NEW YORK: Vice-Chair of the US Federal Reserve, Lael Brainard, said monetary policies need to be restrictive for "some time" to provide confidence that inflation moves down towards the target.
"We are in this for as long as it takes to get inflation down. So far, we have expeditiously raised the policy rate to the peak of the previous cycle, and the policy rate will need to rise further," Brainard said on Wednesday at the Clearing House and Bank Policy Institute 2022 Annual Conference.
The US economy has been going through a rough patch with high inflation and negative growth.
Brainard said the US central bank was taking actions to keep inflation expectations anchored and bring inflation back to 2 per cent over time adding that it may take some time for the full effect of these tighter financial conditions to work their way through the economy.
"How long it takes to move inflation back down to 2 per cent will depend on a combination of continued easing in supply constraints, slower demand growth, and lower markups, against the backdrop of anchored expectations," Brainard added.
Regarding supply constraints, a variety of indicators were showing signs of improvement, the vice chair added.
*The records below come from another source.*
Lemma trim_ws c l : ws c = true -> trim (c :: l) = trim l.
Proof. intros E. unfold trim. cbn. by rewrite E. Qed.

Lemma nonul_trim l : nonul l -> nonul (trim l).
Proof. apply Forall_drop. Qed.

Lemma length_trim l : (length (trim l) <= length l)%nat.
Proof. unfold trim. rewrite length_drop. lia. Qed.

Section tokens.
Context (s : list Z) (Hs : nonul s).

(** The suffix at a position. *)
Definition at_ (i : nat) (l : list Z) : Prop := (i <= length s)%nat /\ drop i s = l.

Lemma at_len i l : at_ i l -> (i + length l = length s)%nat.
Proof. intros [H <-]. rewrite length_drop. lia. Qed.

Lemma at_nonul i l : at_ i l -> nonul l.
Proof. intros [_ <-]. by apply Forall_drop. Qed.

Lemma at_skip p i l : at_ i l -> at_ (skip s p i) (drop (span p l) l).
Proof.
  intros [H E]. unfold skip. rewrite E. split; [|by rewrite <- drop_drop, E].
  pose proof (span_le p l). apply (f_equal length) in E. rewrite length_drop in E. lia.
Qed.

Lemma at_trim i l : at_ i l -> at_ (skip s ws i) (trim l).
Proof. apply at_skip. Qed.

Lemma at_char i l : at_ i l -> char_at s i = chd l.
Proof.
  intros [H E]. unfold char_at, chd. rewrite <- (Nat.add_0_r i), <- lookup_drop, E. by destruct l.
Qed.

Lemma at_tail i c l : at_ i (c :: l) -> at_ (S i) l.
Proof.
  intros [H E]. assert (Hl := f_equal length E). rewrite length_drop in Hl. cbn in Hl. split; [lia|].
  replace (S i) with (i + 1)%nat by lia. by rewrite <- drop_drop, E.
Qed.

Lemma at_app i w l : at_ i (w ++ l) -> at_ (i + length w) l.
Proof.
  intros [H E]. assert (Hl := f_equal length E). rewrite length_drop, length_app in Hl. split; [lia|].
  rewrite <- drop_drop, E. apply drop_app_length.
Qed.

Lemma peek_at i l toks : at_ i l ->
  exists i', peek s i toks = (match trim l with [] => false | c :: _ => has toks c end, i') /\ at_ i' (trim l).
Proof.
  intros H. exists (skip s ws i). pose proof (at_trim i l H) as H'. split; [|done].
  unfold peek. fold ws. rewrite (at_char _ _ H'). destruct (trim l) as [|c l'] eqn:E; [done|].
  change (chd (c :: l')) with c. pose proof (at_nonul _ _ H') as Hn. apply Forall_cons in Hn as [Hn _].
  by rewrite (proj2 (Z.eqb_neq c 0) Hn).
Qed.

Lemma gettoken_end i l : at_ i l -> trim l = [] -> exists w i', gettoken s i = (0, w, i') /\ at_ i' [].
Proof.
  intros H E. pose proof (at_trim i l H) as H'. rewrite E in H'. unfold gettoken. fold ws.
  rewrite (at_char _ _ H'). cbn. eexists _, _. split; [done|]. pose proof (at_trim _ _ H') as H2. exact H2.
Qed.

Lemma gettoken_sym i l c l' : at_ i l -> trim l = c :: l' -> has [124; 40; 41; 59; 38; 60] c = true ->
  exists w i', gettoken s i = (c, w, i') /\ at_ i' (trim l').
Proof.
  intros H E Hc. pose proof (at_trim i l H) as H'. rewrite E in H'. unfold gettoken. fold ws.
  rewrite (at_char _ _ H'). change (chd (c :: l')) with c. pose proof (at_nonul _ _ H') as Hn.
  apply Forall_cons in Hn as [Hn _]. rewrite (proj2 (Z.eqb_neq c 0) Hn), Hc.
  eexists _, _. split; [done|]. by apply at_trim, (at_tail _ c).
Qed.

Lemma gettoken_gt i l l' : at_ i l -> trim l = 62 :: l' -> chd l' <> 62 ->
  exists w i', gettoken s i = (62, w, i') /\ at_ i' (trim l').
Proof.
  intros H E Hc. pose proof (at_trim i l H) as H'. rewrite E in H'. unfold gettoken. fold ws.
  rewrite (at_char _ _ H'). change (chd (62 :: l')) with 62. pose proof (at_tail _ _ _ H') as H2.
  rewrite (at_char _ _ H2). change (has _ 62) with false. cbn [Z.eqb Pos.eqb].
  rewrite (proj2 (Z.eqb_neq _ _) Hc). eexists _, _. split; [done|]. by apply at_trim.
Qed.

(** A word of the line: its characters, and what follows it. *)
Definition word_at (w : word) (l : list Z) : Prop :=
  sub s w.1 (length l) = l /\ w.2 = (w.1 + length l)%nat /\ (w.2 <= length s)%nat /\ word_ok l /\
  (w.2 = length s \/ is_word (char_at s w.2) = false).

Lemma is_word_ws c : is_word c = true -> ws c = false /\ has symbols c = false.
Proof. unfold is_word, ws. destruct (has whitespace c), (has symbols c); done. Qed.

Lemma word_head w l : word_ok w -> exists c l', w ++ l = c :: l' /\ is_word c = true /\ c <> 0.
Proof.
  intros [Hne Hw]. destruct w as [|c w]; [done|]. apply Forall_cons in Hw as [[H1 H2] _]. by exists c, (w ++ l).
Qed.

Lemma gettoken_word i l w rest :
  at_ i l -> trim l = w ++ rest -> word_ok w -> match rest with [] => True | c :: _ => is_word c = false end ->
  exists q i', gettoken s i = (97, q, i') /\ at_ i' (trim rest) /\ word_at q w.
Proof.
  intros H E Hw Hr. pose proof (at_trim i l H) as H'. rewrite E in H'.
  set (q := skip s ws i) in *. pose proof (at_skip is_word q _ H') as He.
  destruct (word_head w rest Hw) as (c & l' & E' & Hc & Hc0).
  assert (Esp : span is_word (w ++ rest) = length w).
  { apply span_app; [|done]. eapply Forall_impl; [exact (proj2 Hw)|]. cbn. tauto. }
  rewrite Esp, drop_app_length in He.
  assert (Eq : skip s is_word q = (q + length w)%nat).
  { unfold skip. destruct H' as [_ H']. by rewrite H', Esp. }
  exists (q, (q + length w)%nat), (skip s ws (q + length w)). rewrite Eq in He. split_and!.
  - unfold gettoken. fold ws q. rewrite (at_char _ _ H'), E'. change (chd (c :: l')) with c.
    rewrite (proj2 (Z.eqb_neq c 0) Hc0). destruct (is_word_ws c Hc) as [_ Hsym].
    assert (Hn : c ∉ symbols) by (unfold has in Hsym; by apply bool_decide_eq_false in Hsym).
    replace (has [124; 40; 41; 59; 38; 60] c) with false.
    2: { symmetry. apply bool_decide_eq_false. unfold symbols in Hn. set_solver. }
    rewrite (proj2 (Z.eqb_neq c 62)) by (unfold symbols in Hn; set_solver). by rewrite Eq.
  - by apply at_trim.
  - unfold word_at. cbn [fst snd]. split_and!; [| |exact (proj1 He)|done|].
    + destruct H' as [_ H']. unfold sub. by rewrite H', take_app_length.
    + done.
    + destruct rest as [|r rest]; [left; pose proof (at_len _ _ He); cbn in *; lia|right].
      by rewrite (at_char _ _ He).
Qed.

(** ** Parsing what [show] writes *)

(** A command of the line stands for a command with strings. *)
Fixpoint denotes (c : cmd) (a : ast) : Prop :=
  match c, a with
  | EXEC argv, AExec ws => Forall2 word_at argv ws
  | REDIR c f mode fd, ARedir a f' mode' fd' => denotes c a /\ word_at f f' /\ mode = mode' /\ fd = fd'
  | PIPE l r, APipe l' r' | LIST l r, AList l' r' => denotes l l' /\ denotes r r'
  | BACK c, ABack a => denotes c a
  | _, _ => False
  end.

Definition redir : Type := list Z * Z * Z.
Definition show_redir (r : redir) : list Z := (if r.2 =? 0 then 60 else 62) :: r.1.1 ++ [32].
Definition redir_wf (r : redir) : Prop := word_ok r.1.1 /\ redir_ok r.1.2 r.2.
Definition redirs_ast (a : ast) (rs : list redir) : ast := foldl (fun a r => ARedir a r.1.1 r.1.2 r.2) a rs.
(** C21: [allocuvm] on a well-formed address space never panics.  When it
    succeeds it returns the new size, every page from the old size to the new
    one is mapped to a page of zeroes of its own with the user and write bits,
    and the other mappings are as they were.  When it fails it returns 0, the
    mappings are those from before the call, and there were not enough free
    pages for the new pages and a full set of page tables.  In both cases the pages
    of the address space and the free pages together are the same pages as
    before and no other page has changed. *)
Theorem allocuvm_correct k pgdir T U K l oldsz newsz :
  vm_ok k pgdir T U K l -> 0 <= oldsz <= newsz -> newsz < KERNBASE ->
  (forall w, pages_of oldsz <= w < pages_of newsz -> U !! w = None) ->
  exists r k' T' U' l', allocuvm kend pgdir oldsz newsz k = Ret r k' /\
    vm_ok k' pgdir T' U' K l' /\ conserves pgdir T U l T' U' l' /\
    only (fun w => tabs pgdir T' w \/ w ∈ l) k k' /\
    ((r = newsz /\ grown k' U (pages_of oldsz) (pages_of newsz) U') \/
     (r = 0 /\ U' = U /\ Z.of_nat (length l) <= 1025 + (pages_of newsz - pages_of oldsz))).
Proof.
  intros V Hsz Hn H0. destruct (allocuvm_spec k pgdir T U K l oldsz newsz V Hsz Hn H0) as (r & k' & T' & U' & l' & E & V' & Hc & Ho & Hr).
  exists r, k', T', U', l'. split_and!; try done. destruct Hr as [?|(-> & -> & Hu)]; [by left|right]. split_and!; try done.
  eapply used_up_length; [exact V|unfold pages_of; lia|exact Hu].
Qed.
End user_memory.

(** A directory and three free pages: the second page of user memory is added. *)
Module demo.
Definition kend : Z := KERNBASE + 0x200000.
Definition pagenum (n : Z) : Z := kend + 4096 * n.
Definition k0 : kmem := kfreed (pagenum 3) (kfreed (pagenum 2) (kfreed (pagenum 1) (kfreed (pagenum 0) (Kmem true 0 ∅)))).
Definition k1 : kmem := match kalloc k0 with Ret _ k => set_page (pagenum 3) zeros k | _ => k0 end.

Lemma valid n : 0 <= n < 100 -> valid_page kend (pagenum n).
Proof. intros Hn. unfold valid_page, pagenum, kend, V2P, u32, PGSIZE, KERNBASE, PHYSTOP. lia. Qed.

Lemma free_many l : NoDup l -> Forall (valid_page kend) l -> free_pages kend (foldr kfreed (Kmem true 0 ∅) l) l.
Proof.
  induction l as [|a l IH]; [intros _ _; split_and!; [constructor|by constructor|by constructor]|]. intros [Ha Hl]%NoDup_cons [Hv Hvl]%Forall_cons.
  cbn [foldr]. apply kfreed_free; [by apply IH|done|done].
Qed.

(** The pages from number [n] on. *)
Lemma free_range n m : 0 <= n -> n + m <= 50000 ->
  free_pages kend (foldr kfreed (Kmem true 0 ∅) (pagenum <$> seqZ n m)) (pagenum <$> seqZ n m).
Proof.
  intros Hn Hm. apply free_many.
  - apply NoDup_fmap_2; [intros a b; unfold pagenum; lia|apply NoDup_seqZ].
  - apply Forall_fmap, Forall_forall. intros i Hi. apply elem_of_seqZ in Hi. cbn.
    unfold valid_page, pagenum, kend, V2P, u32, PGSIZE, KERNBASE, PHYSTOP. lia.
Qed.

Lemma free : free_pages kend k0 [pagenum 3; pagenum 2; pagenum 1; pagenum 0].
Proof.
  unfold k0. repeat (apply kfreed_free; [|apply valid; lia|unfold pagenum; rewrite ?not_elem_of_cons; split_and?; (lia || by apply not_elem_of_nil)]).
  split_and!; [constructor|by constructor|by constructor].
Qed.

Lemma space : vm_ok kend k1 (pagenum 3) ∅ ∅ (fun _ => 0) [pagenum 2; pagenum 1; pagenum 0].
Proof.
  destruct (empty_space kend k0 (pagenum 3) _ free) as (k & E & _ & _ & V). unfold k1. by rewrite E.
Qed.
End demo.

Lemma allocuvm_correct_witness :
  exists r k' T' U' l', allocuvm demo.kend (demo.pagenum 3) 4096 8192 demo.k1 = Ret r k' /\
    vm_ok demo.kend k' (demo.pagenum 3) T' U' (fun _ => 0) l' /\ r = 8192 /\ grown k' ∅ 1 2 U'.
Proof.
  destruct (allocuvm_correct demo.kend ltac:(done) demo.k1 (demo.pagenum 3) ∅ ∅ (fun _ => 0) _ 4096 8192 demo.space
    ltac:(lia) ltac:(done) ltac:(intros; apply lookup_empty)) as (r & k' & T' & U' & l' & E & V & _ & _ & Hr).
  exists r, k', T', U', l'.
  assert (Er : match allocuvm demo.kend (demo.pagenum 3) 4096 8192 demo.k1 with Ret r _ => r =? 8192 | _ => false end = true) by (by vm_compute).
  rewrite E in Er. apply Z.eqb_eq in Er. destruct Hr as [[-> G]|[-> _]]; [|lia]. split_and!; done.
Defined.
"Together, the increase in the policy rate and the reduction in the balance sheet should help bring demand into alignment with supply." In conclusion, the vice chair said the central bank's resolve was firm, goals clear, and tools were up to the task of dealing with the situation.
For the record, consumer inflation or Consumer Price Index in the US was at 8.5 per cent in July compared to a year ago period, US Bureau of Labor Statistics data showed.
The inflation print for the month was down from a four-decade high of 9.1 per cent in June.
In the backdrop of an over four-decade high inflation in the country, the US Federal Open Market Committee had in its latest meeting raised the key policy interest rate by 75 basis points to 2.25-2.50 per cent, anticipating that the increase in the interest rates will be "appropriate".
Hiking interest rates typically cool demand in the economy, thereby putting a brake on the inflation rate. The US Federal Reserve in its June meeting too raised the interest rate by 75 basis points, which was then the steepest hike since 1994.
Meanwhile, real gross domestic product (GDP) in the US marked the second consecutive quarter of degrowth, which qualifies for a technical recession.
A technical recession is often defined in which there have been two consecutive quarters of negative growth in the real GDP.